EXERCISE. Starting at the line that holds "Record StrokePoint : Type" and stopping at the line that holds "parses, the extractor", restate the records below word for word, with both of those lines included.

:: DATA EXTRACT ::

(** * Sound-Canvas-Pro: the paint-driven oscillator engine (Core/PaintEngine.cpp)

    A shallow embedding of [PaintEngine] and of the properties its design
    document states about it.

    Conventions of the embedding.
    - A C++ [float] is a real number ([R]); rounding, NaN and infinities are
      not represented.  [FLT_MAX] is the real value of the largest float.
      A division follows the source where the divisor is not zero; where
      the source would divide by zero (a canvas of no height or width, a
      sample rate, [INFLUENCE_RADIUS] or [REGION_SIZE] of zero) it yields
      NaN or an infinity, which the reals do not have: statements about
      such a quotient carry the hypothesis that the divisor is not zero.
    - A C++ [int] or [juce::int64] is an integer ([Z]); the only bit
      manipulation, in [getRegionKey], is written with [Z.shiftl] and [Z.lor],
      which agree with two's complement on the 32-bit inputs.  A cast of a
      float to [int] and an increment of an [int] follow the source while
      the value fits 32 bits; statements that depend on the value carry
      that bound.
    - A [std::vector] is a [list]; [push_back] appends at the end, [back] and
      [pop_back] read and drop the last element.
    - Atomics are plain fields: every function below is one thread's step.
    - [juce::Time::getMillisecondCounterHiRes()] is an argument [now] of the
      function that reads it.
    - [PaintEngine.h] is not among the sources.  Its constants, default
      member values and inline helpers are the fields of [Header]; the few
      helpers whose behaviour matters are modelled from the design document
      and say so. *)

From Stdlib Require Import ZArith List Bool Reals Lra Lia FinFun Permutation.
Import ListNotations.

(** ** Framework functions (JUCE, <cmath>) *)

Module Juce.

(** [juce::jlimit (lower, upper, value)]. *)
Definition jlimit (lowerLimit upperLimit valueToConstrain : R) : R :=
  if Rlt_dec valueToConstrain lowerLimit then lowerLimit
  else if Rlt_dec upperLimit valueToConstrain then upperLimit
  else valueToConstrain.

(** [juce::MathConstants<float>::twoPi]. *)
Definition twoPi : R := (2 * PI)%R.

(** [std::floor], as an integer. *)
Definition floorZ (r : R) : Z := Int_part r.

(** [std::floor]. *)
Definition floor (r : R) : R := IZR (floorZ r).

(** [std::numeric_limits<float>::max()]. *)
Definition FLT_MAX : R := ((2 - / 2 ^ 23) * 2 ^ 127)%R.

(** [juce::Colour], as its packed ARGB value. *)
Definition Colour : Type := Z.

Definition transparentBlack : Colour := 0%Z.
Definition white : Colour := 4294967295%Z.

(** [juce::Rectangle<float>]: position and size. *)
Record Rectangle : Type := mkRectangle {
  rectX : R;
  rectY : R;
  rectWidth : R;
  rectHeight : R }.

(** [juce::uint32] arithmetic. *)
Definition wrap32 (z : Z) : Z := (z mod 2 ^ 32)%Z.

End Juce.

(** ** Plain data *)

Record Point : Type := mkPoint { x : R; y : R }.

Module AudioParams.
Record t : Type := mk {
  frequency : R;
  amplitude : R;
  pan : R;
  time : R }.
End AudioParams.

Record StrokePoint : Type := mkStrokePoint {
  position : Point;
  pressure : R;
  color : Juce.Colour }.

Record Stroke : Type := mkStroke {
  strokeId : Z;
  points : list StrokePoint;
  isFinalized : bool;
  bounds : Juce.Rectangle }.

Record CanvasRegion : Type := mkCanvasRegion {
  regionX : Z;
  regionY : Z;
  strokes : list Stroke }.

(** ** Strokes and regions *)

Section Strokes.
Local Open Scope R_scope.
(** C7, as amended. Once the temporary files are in place and the PDF
    parses, the extractor succeeds whatever the single page rounds do;
    its images are those of the first [min pageCount 5] pages whose
    round produced one, in page order, so there are at most five; the
    page count it reports is the parser's, and 1 when the parser counts
    no page. A twelve-page PDF gives at most five images and a page
    count of 12. *)
Theorem convertPDFToImages_cap w buffer (data : PdfData) :
  prepare_converter w buffer = inr tt →
  parsePDF w buffer = inr data →
  ∃ calls images pageCount,
    convertPDFToImages w buffer = (calls, inr (images, pageCount)) ∧
    pageCount = (if (numpages data =? 0)%nat then 1%nat else numpages data) ∧
    images = omap (rendered w buffer) (seq 1 (Nat.min pageCount 5)) ∧
    (length images ≤ 5)%nat ∧
    (length images ≤ pageCount)%nat ∧
    (if (numpages data =? 12)%nat
     then pageCount = 12%nat ∧ (length images ≤ 5)%nat
     else True).
Proof.
  intros Hprep Hparse. rewrite (convertPDFToImages_run w buffer data Hprep Hparse).
  set (pageCount := if (numpages data =? 0)%nat then 1%nat else numpages data).
  eexists _, _, pageCount. split; [reflexivity|].
  split; [done|]. split; [done|].
  pose proof (length_omap_le (rendered w buffer) (seq 1 (Nat.min pageCount 5)))
    as Hlen.
  rewrite length_seq in Hlen.
  split; [lia|]. split; [lia|].
  destruct (numpages data =? 12)%nat eqn:H12; [|done].
  apply Nat.eqb_eq in H12. split; [subst pageCount; by rewrite H12 | lia].
Qed.

(** The twelve-page report whose third page does not render. *)
Lemma convertPDFToImages_cap_witness :
  ∃ calls,
    convertPDFToImages report_world "report"
      = (calls, inr (["page-1"; "page-2"; "page-4"; "page-5"], 12%nat)).
Proof.
  destruct (convertPDFToImages_cap report_world "report" (mkPdf "Annual report" 12)
              eq_refl eq_refl)
    as (calls & images & pageCount & Hrun & Hcount & Himages & _).
  exists calls. rewrite Hrun, Himages, Hcount. reflexivity.
Defined.

(** C7, as stated, fails on a PDF in which the parser counts no page:
    the extractor reports one page. *)
Lemma convertPDFToImages_zero_pages :
  ∃ data images pageCount,
    parsePDF empty_world "%PDF-1.4" = inr data ∧
    (convertPDFToImages empty_world "%PDF-1.4").2 = inr (images, pageCount) ∧
    numpages data = 0%nat ∧ pageCount = 1%nat ∧ pageCount ≠ numpages data.
Proof.
  exists (mkPdf EmptyString 0), [], 1%nat.
  repeat split; try reflexivity. discriminate.
Qed.

(** *** The URL branch *)

Lemma failure_reason_inj (f g : FetchFailure) :
  failure_reason f = failure_reason g → f = g.
Proof. by destruct f, g. Qed.
(* ===== verification/_CoqProject ===== *)
-Q . S2P
Prelude.v
DeliveryTypes.v
Pressure.v
Reservation.v
MpscLane.v
Lanes.v
Admission.v
Mailbox.v
MailboxInv.v
MailboxSpec.v
TimingWheel.v
TimingWheelSpec.v
EdfQueue.v
EdfSpec.v
ReadyGate.v
Lifecycle.v
Supervision.v
Breakers.v
DeadLetters.v
EndpointQueue.v
Directory.v
Spawner.v
Bootstrap.v
Coordinator.v
Disruptor.v
DisruptorMailbox.v
DisruptorMailboxSpec.v
StreamBuffer.v
WireFrame.v
WireConn.v
Dedup.v
Receipts.v
Reliable.v
OutboundTracker.v
ActorCircuit.v
TraceText.v
Pipeline.v
Endpoint.v
GossipCodec.v
Gossip.v
GossipSpec.v
ClusterNode.v
HashRing.v
Singleton.v
SingletonSpec.v
Sharding.v
NameCodec.v
NameResolver.v
ClusterRegistry.v
RpcChannel.v
FrameProto.v
BackpressureWire.v
StreamRuntime.v
InboundRouter.v
ActorProxy.v
ChaseLev.v
InjectRing.v
WorkerPark.v
Placement.v
PlacementSpec.v
HybridScheduler.v
HybridSpec.v
StreamActors.v
AskManager.v
Routing.v
SlabSource.v
SlabCache.v
SlabHeap.v
FreeListSpec.v
Durable.v
TopologyBinary.v
TimerPlane.v
TimerPlaneSpec.v
CalendarQueue.v
ActorContext.v
EventActor.v
EventActorSpec.v
Lemma u64_add_mod a b : u64 (u64 a + b) = u64 (a + b).
Proof. unfold u64. by rewrite Zplus_mod_idemp_l. Qed.
Lemma u64_sub_mod a b : u64 (u64 a - b) = u64 (a - b).
Proof. unfold u64. by rewrite Zminus_mod_idemp_l. Qed.
Lemma u32_add_mod a b : u32 (u32 a + b) = u32 (a + b).
Proof. unfold u32. by rewrite Zplus_mod_idemp_l. Qed.
Lemma u32_sub_mod a b : u32 (u32 a - b) = u32 (a - b).
Proof. unfold u32. by rewrite Zminus_mod_idemp_l. Qed.

#[export] Hint Rewrite u64_add_mod u64_sub_mod u32_add_mod u32_sub_mod : hpa_rw.

(** Two parts of a word that do not share bits. *)
Lemma lor_shiftl_add y x k : 0 <= k -> 0 <= y < 2 ^ k -> Z.lor y (Z.shiftl x k) = y + x * 2 ^ k.
Proof.
  intros Hk Hy. rewrite Z.shiftl_mul_pow2 by lia. symmetry. apply Z.add_nocarry_lor.
  apply Z.bits_inj'. intros n Hn. rewrite Z.land_spec, Z.bits_0.
  destruct (Z.lt_ge_cases n k).
  - rewrite Z.mul_pow2_bits_low by lia. apply andb_false_r.
  - rewrite <- (Z.mod_small y (2 ^ k)), Z.mod_pow2_bits_high by lia. done.
Qed.

(** Arithmetic with the wrap-around unfolded. *)
Ltac word_lia :=
  unfold u8, u32, u64, i64, UINT32_MAX, UINT64_MAX, INT64_MAX, INT64_MIN in *;
  Z.to_euclidean_division_equations; lia.

(** ** IEEE-754 binary64

    [double] is the Standard Library's executable specification of binary
    floating point; precision 53 and exponent bound 1024 give C++'s [double]
    with rounding to nearest, ties to even. *)

Definition double : Type := spec_float.
Definition double_of_Z (z : Z) : double := binary_normalize 53 1024 z 0 false.
Definition dadd (a b : double) : double := SFadd 53 1024 a b.
Definition dsub (a b : double) : double := SFsub 53 1024 a b.
Definition dmul (a b : double) : double := SFmul 53 1024 a b.
Definition ddiv (a b : double) : double := SFdiv 53 1024 a b.
Definition dlt (a b : double) : bool := SFltb a b.
Definition dle (a b : double) : bool := SFleb a b.
Definition dge (a b : double) : bool := SFleb b a.
Definition dgt (a b : double) : bool := SFltb b a.
(** A decimal literal [n/d] rounds once, as the compiler rounds it. *)
Definition dlit (n d : Z) : double := ddiv (double_of_Z n) (double_of_Z d).

(** [static_cast] to an unsigned integer: truncation toward zero of a finite
    value (the source only converts non-negative finite values). *)
Definition Z_of_double (x : double) : Z :=
  match x with
  | S754_finite s m e =>
      let v := if e <? 0 then Z.pos m / 2 ^ (- e) else Z.pos m * 2 ^ e in
      if s then - v else v
  | _ => 0
  end.

(** ** Tactics *)

(** Split a boolean condition of the code, keep the fact it decides. *)
Ltac bcase :=
  match goal with
  | |- context [if ?b then _ else _] =>
      lazymatch b with
      | context [if _ then _ else _] => fail
      | _ => let H := fresh "Hb" in destruct b eqn:H
      end
  end.

Ltac bool_to_prop :=
  repeat match goal with
  | H : (_ && _) = true |- _ => apply andb_true_iff in H; destruct H
  | H : (_ || _) = false |- _ => apply orb_false_iff in H; destruct H
  | H : (_ || _) = true |- _ => apply orb_true_iff in H
  | H : (_ && _) = false |- _ => apply andb_false_iff in H
  | H : negb _ = true |- _ => apply negb_true_iff in H
  | H : negb _ = false |- _ => apply negb_false_iff in H
  | H : (_ <? _) = true |- _ => apply Z.ltb_lt in H
  | H : (_ <? _) = false |- _ => apply Z.ltb_ge in H
  | H : (_ <=? _) = true |- _ => apply Z.leb_le in H
  | H : (_ <=? _) = false |- _ => apply Z.leb_gt in H
  | H : (_ =? _) = true |- _ => apply Z.eqb_eq in H
  | H : (_ =? _) = false |- _ => apply Z.eqb_neq in H
  | H : bool_decide _ = true |- _ => apply bool_decide_eq_true in H
  | H : bool_decide _ = false |- _ => apply bool_decide_eq_false in H
  end.

(** ** Finite sequences of steps *)

Section Star.
Context {A : Type} (R : A -> A -> Prop).

Inductive steps : A -> A -> Prop :=
| steps_refl a : steps a a
| steps_step a b c : R a b -> steps b c -> steps a c.

Lemma steps_trans a b c : steps a b -> steps b c -> steps a c.
Proof. induction 1; eauto using steps. Qed.

Lemma steps_inv (P : A -> Prop) :
  (forall a b, P a -> R a b -> P b) -> forall a b, steps a b -> P a -> P b.
Proof. intros Hstep a b Hs. induction Hs; eauto. Qed.
End Star.

(** ** Lists *)

(** Sum of a measure over a list. *)
Definition sum_by {A} (f : A -> Z) (l : list A) : Z := foldr (fun x s => f x + s) 0 l.
#[global] Arguments sum_by : simpl never.

Lemma sum_by_nil {A} (f : A -> Z) : sum_by f [] = 0.
Proof. done. Qed.
Lemma sum_by_cons {A} (f : A -> Z) x l : sum_by f (x :: l) = f x + sum_by f l.
Proof. done. Qed.
Lemma sum_by_app {A} (f : A -> Z) l k : sum_by f (l ++ k) = sum_by f l + sum_by f k.
Proof. induction l; [done|]. simpl. rewrite !sum_by_cons. lia. Qed.
Lemma sum_by_nonneg {A} (f : A -> Z) l : (forall x, 0 <= f x) -> 0 <= sum_by f l.
Proof. intros H. induction l as [|x l IH]; [done|]. rewrite sum_by_cons. specialize (H x). lia. Qed.
#[export] Hint Rewrite @sum_by_nil @sum_by_cons @sum_by_app : hpa_rw.
(* ===== verification/Pressure.v ===== *)
(** * Mailbox pressure: the hysteresis machine and the signal gate

    [mailbox/detail/pressure_state_machine.hpp] and
    [mailbox/detail/backpressure_signal_gate.hpp].  Each method is one atomic
    step; the gate's compare-and-swap loop runs its successful iteration. *)

From S2P Require Import Prelude DeliveryTypes.
From stdpp Require Import base numbers list.

#[local] Open Scope Z_scope.

Module PressureStateMachine.

(** [PressureStateMachine::next_state], the static overload. *)
Definition next_state (ratio : double) (hard_failure : bool)
    (high low critical : double) (current : MailboxPressureState)
  : MailboxPressureState :=
  if hard_failure || dge ratio critical then PS_HardPressure
  else
    match current with
    | PS_HardPressure | PS_Recovering =>
        if dlt ratio low then PS_Normal else PS_Recovering
    | _ =>
        if dge ratio high then PS_SoftPressure
        else if dlt ratio low then PS_Normal
        else current
    end.

(** [code_after_accept]. *)
Definition code_after_accept (state : MailboxPressureState) : EnqueueResultCode :=
  match state with
  | PS_SoftPressure | PS_HardPressure | PS_Recovering => EC_AcceptedWithSoftPressure
  | PS_Normal => EC_Accepted
  end.

(** [severity]. *)
Definition severity (state : MailboxPressureState) : Z :=
  match state with
  | PS_Normal => 0 | PS_Recovering => 1 | PS_SoftPressure => 2 | PS_HardPressure => 3
  end.

(** One call of [update], and a sequence of calls. *)
Record Update := mkUpdate { u_ratio : double; u_hard : bool }.

Definition update (high low critical : double) (s : MailboxPressureState) (u : Update)
  : MailboxPressureState :=
  next_state (u_ratio u) (u_hard u) high low critical s.

Definition run (high low critical : double) (s : MailboxPressureState) (us : list Update)
  : MailboxPressureState := foldl (update high low critical) s us.

Definition under_hard (s : MailboxPressureState) : Prop :=
  s = PS_HardPressure \/ s = PS_Recovering.

Lemma update_under_hard high low critical s u :
  under_hard s -> dlt (u_ratio u) low = false -> under_hard (update high low critical s u).
Proof.
  intros Hs Hlow. unfold update, next_state.
  destruct (u_hard u || dge (u_ratio u) critical); [by left|].
  destruct Hs as [-> | ->]; rewrite Hlow; by right.
Qed.

(** Hysteresis.  Once the machine is under hard pressure it stays in
    [HardPressure] or [Recovering] through any sequence of updates whose
    ratio is not below the low watermark, so it neither clears nor falls
    back to [SoftPressure]; an update inside the band between the low and
    the high watermark changes no state but [HardPressure], which becomes
    [Recovering]; and a message is reported [Accepted] exactly in [Normal]. *)
Theorem hysteresis (high low critical : double) :
  (forall us s, under_hard s ->
     Forall (fun u => dlt (u_ratio u) low = false) us ->
     under_hard (run high low critical s us)) /\
  (forall s u, u_hard u = false -> dge (u_ratio u) critical = false ->
     dge (u_ratio u) high = false -> dlt (u_ratio u) low = false ->
     update high low critical s u =
       match s with PS_HardPressure => PS_Recovering | _ => s end) /\
  (forall s, code_after_accept s = EC_Accepted <-> s = PS_Normal).
Proof.
  repeat split.
  - induction us as [|u us IH]; intros s Hs Hall; [done|].
    inversion Hall; subst. apply IH; [|done]. by apply update_under_hard.
  - intros s u Hh Hc Hhi Hlo. unfold update, next_state. rewrite Hh, Hc, Hhi, Hlo.
    by destruct s.
  - by destruct s.
  - by intros ->.
Qed.

Lemma hysteresis_witness :
  under_hard (run (dlit 4 5) (dlit 1 2) (dlit 1 1) PS_Normal
                [mkUpdate (dlit 1 1) false; mkUpdate (dlit 3 5) false]).
Proof.
  apply (proj1 (hysteresis (dlit 4 5) (dlit 1 2) (dlit 1 1))
           [mkUpdate (dlit 3 5) false] PS_HardPressure).
  - by left.
  - repeat constructor.
Defined.

End PressureStateMachine.

Module BackpressureSignalGate.

Record Gate := mkGate {
  last_signal_ns : Z;
  last_severity : Z;
  sequence : Z
}.

Definition gate_init : Gate := mkGate 0 0 0.

(** [BackpressureSignalGate::try_acquire]. *)
Definition try_acquire (g : Gate) (now_ns : Z) (state : MailboxPressureState)
    (interval_ms : Z) (force : bool) : option Z * Gate :=
  let interval_ns := u64 (interval_ms * 1000000) in
  let severity := PressureStateMachine.severity state in
  let last := last_signal_ns g in
  let first := last =? 0 in
  let interval_elapsed := u64 (last + interval_ns) <=? now_ns in
  let escalation := last_severity g <? severity in
  if negb force && negb first && negb interval_elapsed && negb escalation
  then (None, g)
  else
    let seq' := u64 (sequence g + 1) in
    (Some seq', mkGate now_ns severity seq').

(** A sequence of unforced requests in one pressure state; the list of the
    times at which a signal went out. *)
Fixpoint emissions (g : Gate) (state : MailboxPressureState) (interval_ms : Z)
    (times : list Z) : list Z :=
  match times with
  | [] => []
  | t :: ts =>
      match try_acquire g t state interval_ms false with
      | (Some _, g') => t :: emissions g' state interval_ms ts
      | (None, g') => emissions g' state interval_ms ts
      end
  end.

(** Successive elements at least [d] apart. *)
Fixpoint spaced (d : Z) (l : list Z) : Prop :=
  match l with
  | a :: (b :: _) as tl => a + d <= b /\ spaced d tl
  | _ => True
  end.

Definition timestamps_ok (interval_ms : Z) (times : list Z) : Prop :=
  Forall (fun t => 0 < t /\ t + interval_ms * 1000000 <= UINT64_MAX) times.

Lemma emissions_spaced_from state interval_ms times g a :
  0 <= interval_ms <= UINT32_MAX -> 0 < a ->
  a + interval_ms * 1000000 <= UINT64_MAX ->
  last_signal_ns g = a -> last_severity g = PressureStateMachine.severity state ->
  timestamps_ok interval_ms times ->
  spaced (interval_ms * 1000000) (a :: emissions g state interval_ms times).
Proof.
  intros Hi. revert g a. induction times as [|t ts IH]; intros g a Ha Hb Hl Hs Hok; [done|].
  inversion Hok as [|? ? [Ht1 Ht2] Hok']; subst. simpl.
  unfold try_acquire. rewrite Hs, Z.ltb_irrefl. simpl.
  rewrite (u64_small (interval_ms * 1000000)) by (unfold UINT32_MAX in *; lia).
  rewrite (u64_small (last_signal_ns g + _)) by (unfold UINT64_MAX in *; lia).
  destruct (last_signal_ns g =? 0) eqn:E0; bool_to_prop; [lia|]. simpl.
  destruct (last_signal_ns g + interval_ms * 1000000 <=? t) eqn:E; bool_to_prop; simpl.
  - split; [lia|]. by apply (IH (mkGate t _ _) t).
  - by apply IH.
Qed.

(** Rate limit.  However often producers ask, the signals sent for one
    pressure state from a fresh gate are at least the configured interval
    apart. *)
Theorem emissions_rate_limited state interval_ms times :
  0 <= interval_ms <= UINT32_MAX -> timestamps_ok interval_ms times ->
  spaced (interval_ms * 1000000) (emissions gate_init state interval_ms times).
Proof.
  intros Hi. destruct times as [|t ts]; [done|]. intros Hok.
  inversion Hok as [|? ? [Ht1 Ht2] Hok']; subst. simpl.
  apply emissions_spaced_from; done.
Qed.

Lemma emissions_rate_limited_witness :
  spaced (100 * 1000000)
    (emissions gate_init PS_SoftPressure 100 [5; 50000005; 100000005; 150000000; 200000005]).
Proof.
  apply emissions_rate_limited; [done|].
  unfold timestamps_ok, UINT64_MAX; repeat (apply Forall_cons; split; [lia|]); apply Forall_nil; done.
Defined.

End BackpressureSignalGate.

:::

WRITTEN ANSWER.
Record StrokePoint : Type := mkStrokePoint {
  position : Point;
  pressure : R;
  color : Juce.Colour }.

Record Stroke : Type := mkStroke {
  strokeId : Z;
  points : list StrokePoint;
  isFinalized : bool;
  bounds : Juce.Rectangle }.

Record CanvasRegion : Type := mkCanvasRegion {
  regionX : Z;
  regionY : Z;
  strokes : list Stroke }.

(** ** Strokes and regions *)

Section Strokes.
Local Open Scope R_scope.
(** C7, as amended. Once the temporary files are in place and the PDF
    parses, the extractor succeeds whatever the single page rounds do;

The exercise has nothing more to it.